Man, it felt really good yesterday standing there looking at that empty shell. When we first started this thing it was as intimidating as hell. I remember popping the hood and thinking "Holy xxxx, what have I gotten myself into". But slowly, piece by piece we got it done. We learned so much along the way and I'm really glad we opted to go the donor route rather then the pallet. Before we started this we couldn't have told you where the turbo, starter motor, pumps or pretty much anything else was on the car. It is one thing to know that those things exist, but it is another thing altogether to know where they are and how they work. Now, we know what everything is, where it goes and how it connects in. If anyone is thinking about jumping in and doing an 818 build but they are worried they don't know much about cars this is the way to go. It took us 8 weeks of working on it on the weekends. There were frustrations and we did a lot of research in between. I'm sure a mechanic could have done it in a fraction of the time but I'm proud of what we have accomplished so far.

After we cut up the and dispose of the car we start on the cleanup of parts, rebuild of the engine and transmission and selling off what we don't need. Tackling the engine and transmission rebuild will be tough tasks but I'd rather do that now considering the donor had 141,000 miles on it. Thankfully there are a ton of resources here and on the Internet. We have a lot to learn before we start but I'm looking forward to it.

Quote Originally Posted by Hindsight View Post
Haha, I think you made that comment almost a year ago in another thread, after I had already done mine with masking tape. I read that and got nervous, but when I pulled mine out of the box a year later, everything stayed in place. I used the good blue 3m masking tape and wrapped each label all the way around the wires, so the tape was sticky-side to sticky-side. Then I cut off any sticky part still exposed so it wouldn't snag on anything. I didn't have a single label tear or fall off. But my donor was also very clean and had no grease on the harness. If there is grease on the harness, I doubt it would have worked so well.
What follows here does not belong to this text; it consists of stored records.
(* ===== verification/MemHub.v ===== *)
(** * The in-process relay ([crates/sovra-mpc/src/memhub.rs])

    [MemoryHub] hands out one relay per party and routes envelopes between
    them over unbounded channels: unicast on [env.to], store and forward, no
    verification; a second connect for one party panics. *)

From S2P Require Import Prelude Types Mpc Envelope Channel.
From Stdlib Require Import String NArith Lia.
From stdpp Require Import base decidable countable list gmap strings.
Open Scope string_scope. Open Scope list_scope.

(* src mpc/memhub.rs:24-29 Mailbox *)
Record Mailbox : Type := MkMailbox { tx : nat; rx : option nat }.

(* src mpc/memhub.rs:19-22 MemoryHub *)
Record MemoryHub : Type := MkMemoryHub { boxes : gmap u8 Mailbox; queues : chans SignedEnvelope }.

Definition mem_new : MemoryHub := MkMemoryHub ∅ no_chans.

(* src mpc/memhub.rs:31-36 Mailbox::new *)
Definition mem_entry (h : MemoryHub) (p : u8) : MemoryHub * Mailbox :=
  match boxes h !! p with
  | Some m => (h, m)
  | None =>
      let (c, i) := ch_new (queues h) in
      let m := MkMailbox i (Some i) in
      (MkMemoryHub (<[p := m]> (boxes h)) c, m)
  end.

(** [connect] yields the relay's receiver. *)
(* src mpc/memhub.rs:43-58 MemoryHub::connect *)
Definition mem_connect (p : u8) : M MemoryHub stop nat :=
  fun h =>
    let (h, m) := mem_entry h p in
    let h := MkMemoryHub (<[p := MkMailbox (tx m) None]> (boxes h)) (queues h) in
    match rx m with
    | Some i => (Ok i, h)
    | None => (Err (Panic "party connected twice"), h)
    end.

(* src mpc/memhub.rs:67-75 MemoryRelay::send *)
Definition mem_send (e : SignedEnvelope) : M MemoryHub MpcError unit :=
  fun h =>
    let (h, m) := mem_entry h (to (env e)) in
    match ch_send (queues h) (tx m) e with
    | Some c => (Ok tt, MkMemoryHub (boxes h) c)
    | None => (Err (Transport [Lit "recipient's mailbox is closed"]), h)
    end.

(** [recv], when mail waits: the hub holds every sender, so the channel never
    closes under a relay. *)
(* src mpc/memhub.rs:77-82 MemoryRelay::recv *)
Definition mem_recv (i : nat) (h : MemoryHub) : option (SignedEnvelope * MemoryHub) :=
  '(e, c) ← ch_recv (queues h) i; Some (e, MkMemoryHub (boxes h) c).

(** A relay is dropped. *)
Definition mem_drop (i : nat) (h : MemoryHub) : MemoryHub :=
  MkMemoryHub (boxes h) (ch_close (queues h) i).

Fixpoint mem_send_all (l : list SignedEnvelope) : M MemoryHub MpcError unit :=
  match l with
  | [] => mpure tt
  | e :: l => let! _ := mem_send e in mem_send_all l
  end.

Fixpoint mem_recv_n (n : nat) (i : nat) (h : MemoryHub) : list SignedEnvelope * MemoryHub :=
  match n with
  | O => ([], h)
  | S n =>
      match mem_recv i h with
      | Some (e, h) => let (l, h) := mem_recv_n n i h in (e :: l, h)
      | None => ([], h)
      end
  end.

(** ** Invariant: mailboxes hold live channels of their own, and each holds
    exactly the mail of [sent] addressed to its party, none of it received yet. *)
Definition mail_for (p : u8) (l : list SignedEnvelope) : list SignedEnvelope :=
  filter (fun e => to (env e) = p) l.

Record mem_inv (sent : list SignedEnvelope) (h : MemoryHub) : Prop := {
  mem_wf : ch_wf (queues h);
  mem_inj : forall p q m n, boxes h !! p = Some m -> boxes h !! q = Some n -> tx m = tx n -> p = q;
  mem_box : forall p m, boxes h !! p = Some m ->
    exists c, live (queues h) !! tx m = Some c /\ log c = mail_for p sent /\ taken c = O;
  mem_none : forall p, boxes h !! p = None -> mail_for p sent = [];
}.

Lemma mem_inv_new : mem_inv [] mem_new.
Proof. by constructor. Qed.

Lemma mem_entry_spec sent h p h' m :
  mem_inv sent h -> mem_entry h p = (h', m) ->
  mem_inv sent h' /\ boxes h' !! p = Some m /\
  (forall q, q <> p -> boxes h' !! q = boxes h !! q) /\
  match boxes h !! p with
  | Some m0 => m = m0 /\ h' = h
  | None => rx m = Some (tx m) /\ live (queues h') !! tx m = Some (MkChan [] 0)
  end.
Proof.
  intros Hi. pose proof Hi as [Hwf Hinj Hbox Hnone]. unfold mem_entry.
  destruct (boxes h !! p) as [m0|] eqn:Hp; [by intros [= <- <-]|].
  pose proof (ch_wf_new _ Hwf) as Hw'. pose proof (ch_new_fresh _ Hwf) as Hfr.
  unfold ch_new in *. cbn [fst] in Hw'. intros [= <- <-].
  cbn [boxes queues live tx rx]. split_and!; [|by rewrite lookup_insert_eq| |done|by rewrite lookup_insert_eq].
  2:{ intros q Hq. by apply lookup_insert_ne. }
  constructor; simpl; [done|..].
  - intros q1 q2 m1 m2 Ha Hb Ht. apply lookup_insert_Some in Ha, Hb.
    destruct Ha as [[<- <-]|[_ Ha]], Hb as [[<- <-]|[_ Hb]]; simpl in *; try done; [| |by eapply Hinj].
    + apply Hbox in Hb as (c & Hc & _). congruence.
    + apply Hbox in Ha as (c & Hc & _). congruence.
  - intros q n [[<- <-]|[Hq Hn]]%lookup_insert_Some; simpl.
    + exists (MkChan [] 0). rewrite lookup_insert_eq. split_and!; [done| |done].
      by rewrite (Hnone p Hp).
    + destruct (Hbox _ _ Hn) as (c & Hc & H). exists c. rewrite lookup_insert_ne; [done|]. congruence.
  - intros q [? Hq]%lookup_insert_None. by apply Hnone.
Qed.

Lemma mem_send_spec sent h e :
  mem_inv sent h -> exists h', mem_send e h = (Ok tt, h') /\ mem_inv (sent ++ [e]) h' /\
    (forall p m, boxes h !! p = Some m -> boxes h' !! p = Some m) /\
    (forall p m, boxes h' !! p = Some m ->
       boxes h !! p = Some m \/ boxes h !! p = None /\ rx m = Some (tx m)).
Proof.
  intros Hi. unfold mem_send. destruct (mem_entry h (to (env e))) as [h1 m] eqn:He.
  destruct (mem_entry_spec _ _ _ _ _ Hi He) as (Hi1 & Hm & Hoth & Hcase).
  pose proof Hi1 as [Hwf Hinj Hbox Hnone].
  destruct (Hbox _ _ Hm) as (c & Hc & Hl & Hr).
  destruct (ch_send (queues h1) (tx m) e) as [cs|] eqn:Hs;
    [|apply ch_send_None in Hs; congruence].
  pose proof (ch_wf_send _ _ _ _ Hwf Hs) as Hw'. apply ch_send_Some in Hs as (c' & Hc' & ->).
  replace c' with c in * by congruence.
  exists (MkMemoryHub (boxes h1) (MkChans (<[tx m := MkChan (log c ++ [e]) (taken c)]> (live (queues h1)))
            (Channel.fresh (queues h1)))).
  split; [done|]. split_and!.
  - constructor; simpl; [done|done| |].
    + intros p n Hn. unfold mail_for. rewrite filter_app. fold (mail_for p sent).
      rewrite filter_cons, filter_nil. destruct (decide (to (env e) = p)) as [<-|Hne].
      * replace n with m in * by congruence. exists (MkChan (log c ++ [e]) (taken c)).
        rewrite lookup_insert_eq, Hl. done.
      * destruct (Hbox _ _ Hn) as (d & Hd & Hld & Hrd). exists d.
        rewrite lookup_insert_ne, app_nil_r; [done|]. intros Ht. apply Hne. by eapply Hinj.
    + intros p Hp. unfold mail_for. rewrite filter_app, filter_cons, filter_nil. fold (mail_for p sent).
      rewrite decide_False by congruence. by rewrite (Hnone p Hp).
  - simpl. intros p n Hn. destruct (decide (p = to (env e))) as [->|Hne]; [|by rewrite Hoth].
    rewrite Hn in Hcase. destruct Hcase as [-> ->]. done.
  - simpl. intros p n Hn. destruct (decide (p = to (env e))) as [->|Hne].
    + replace n with m by congruence. destruct (boxes h !! to (env e)); [|right; tauto].
      left. by destruct Hcase as [-> _].
    + left. by rewrite <- Hoth.
Qed.

Lemma mem_send_all_spec l sent h :
  mem_inv sent h -> exists h', mem_send_all l h = (Ok tt, h') /\ mem_inv (sent ++ l) h' /\
    (forall p m, boxes h !! p = Some m -> boxes h' !! p = Some m) /\
    (forall p m, boxes h' !! p = Some m ->
       boxes h !! p = Some m \/ boxes h !! p = None /\ rx m = Some (tx m)).
Proof.
  revert sent h; induction l as [|e l IH]; intros sent h Hi; simpl.
  - exists h. rewrite app_nil_r. auto.
  - destruct (mem_send_spec sent h e Hi) as (h1 & Hs & Hi1 & Hstay1 & Hb1). unfold mbnd. rewrite Hs.
    destruct (IH _ _ Hi1) as (h2 & Hs2 & Hi2 & Hstay2 & Hb2). exists h2.
    rewrite <- app_assoc in Hi2. split_and!; try done; [auto|].
    intros p m Hm. destruct (Hb2 p m Hm) as [H|[Hn Hr]]; [by apply Hb1|].
    right. split; [|done]. destruct (boxes h !! p) as [m0|] eqn:Hp; [|done].
    by rewrite (Hstay1 p m0 Hp) in Hn.
Qed.

Lemma mem_recv_n_spec n i h c :
  live (queues h) !! i = Some c -> (n <= length (waiting c))%nat ->
  fst (mem_recv_n n i h) = take n (waiting c).
Proof.
  revert h c; induction n as [|n IH]; intros h c Hc Hn; simpl; [by rewrite take_0|].
  destruct (waiting c) as [|e w] eqn:Hw; [simpl in Hn; lia|].
  assert (log c !! taken c = Some e) as He.
  { assert (waiting c !! 0%nat = Some e) as H by (by rewrite Hw).
    unfold waiting in H. by rewrite lookup_drop, Nat.add_0_r in H. }
  unfold mem_recv, ch_recv. rewrite Hc. simpl. rewrite He. simpl.
  set (h1 := MkMemoryHub _ _). specialize (IH h1 (MkChan (log c) (S (taken c)))).
  assert (waiting (MkChan (log c) (S (taken c))) = w) as Hw'.
  { unfold waiting in *. simpl. replace (S (taken c)) with (taken c + 1)%nat by lia.
    rewrite <- drop_drop. by rewrite Hw. }
  rewrite Hw' in IH. destruct (mem_recv_n n i h1) as [l h2]. simpl in *. f_equal.
  apply IH; [apply lookup_insert_eq|]. simpl in Hn. lia.
Qed.

(** ** Properties *)

(** The in-process relay is a store-and-forward broker.  Starting from an
    empty hub, after any sequence of sends, before or after the recipient
    connects, every send succeeds and the recipient then receives exactly the
    envelopes addressed to it, in the order they were sent. *)
Theorem memhub_delivers (before after : list SignedEnvelope) (p : u8) :
  exists h1 i h2 h3,
    mem_send_all before mem_new = (Ok tt, h1) /\
    mem_connect p h1 = (Ok i, h2) /\
    mem_send_all after h2 = (Ok tt, h3) /\
    fst (mem_recv_n (length (mail_for p (before ++ after))) i h3) = mail_for p (before ++ after).
Proof.
  destruct (mem_send_all_spec before [] mem_new mem_inv_new) as (h1 & H1 & Hi1 & _ & Hb1).
  rewrite app_nil_l in Hi1.
  destruct (mem_entry h1 p) as [h1' m] eqn:He.
  destruct (mem_entry_spec _ _ _ _ _ Hi1 He) as ([Hwf Hinj Hbox Hnone] & Hm & _ & Hcase).
  assert (rx m = Some (tx m)) as Hr.
  { destruct (boxes h1 !! p) as [m0|] eqn:Hp; [|tauto]. destruct Hcase as [-> _].
    by destruct (Hb1 p m0 Hp) as [?|[_ ?]]. }
  set (h2 := MkMemoryHub (<[p := MkMailbox (tx m) None]> (boxes h1')) (queues h1')).
  assert (mem_inv before h2) as Hi2.
  { constructor; simpl; [done|..].
    - intros q1 q2 m1 m2 Ha Hb Ht. apply lookup_insert_Some in Ha, Hb.
      destruct Ha as [[<- <-]|[_ Ha]], Hb as [[<- <-]|[_ Hb]]; simpl in *; eauto.
    - intros q n [[<- <-]|[_ Hn]]%lookup_insert_Some; simpl; eauto.
    - intros q [Hq _]%lookup_insert_None; eauto. }
  destruct (mem_send_all_spec after before h2 Hi2) as (h3 & H3 & Hi3 & Hstay & _).
  exists h1, (tx m), h2, h3. split; [done|]. split; [|split; [done|]].
  { unfold mem_connect. by rewrite He, Hr. }
  destruct (mem_box _ _ Hi3 p (MkMailbox (tx m) None)) as (c & Hc & Hl & Ht).
  { apply Hstay. simpl. apply lookup_insert_eq. }
  assert (waiting c = mail_for p (before ++ after)) as Hw by (unfold waiting; by rewrite Ht, drop_0).
  rewrite (mem_recv_n_spec _ _ h3 c Hc) by (by rewrite Hw).
  rewrite Hw. by rewrite take_ge.
Qed.

(** A second relay for one party is refused with a panic. *)
Lemma double_connect_panics p h i h' :
  mem_connect p h = (Ok i, h') -> fst (mem_connect p h') = Err (Panic "party connected twice").
Proof.
  unfold mem_connect. destruct (mem_entry h p) as [h1 m]. destruct (rx m); [|done].
  intros [= <- <-]. unfold mem_entry. cbn [boxes]. rewrite lookup_insert_eq. done.
Qed.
We used the same tape and once the sticky sides touch they aren't coming apart. I tried to label tightly behind the plugs so that it couldn't slide off the plug. I also wrote on a lot of the connectors just in case. If I had it to do all over again I would have gotten zip ties with the little labels on them. I'm pretty sure we are going to do an IWIRE harness or something similar, but I wanted to have the original harness just in case.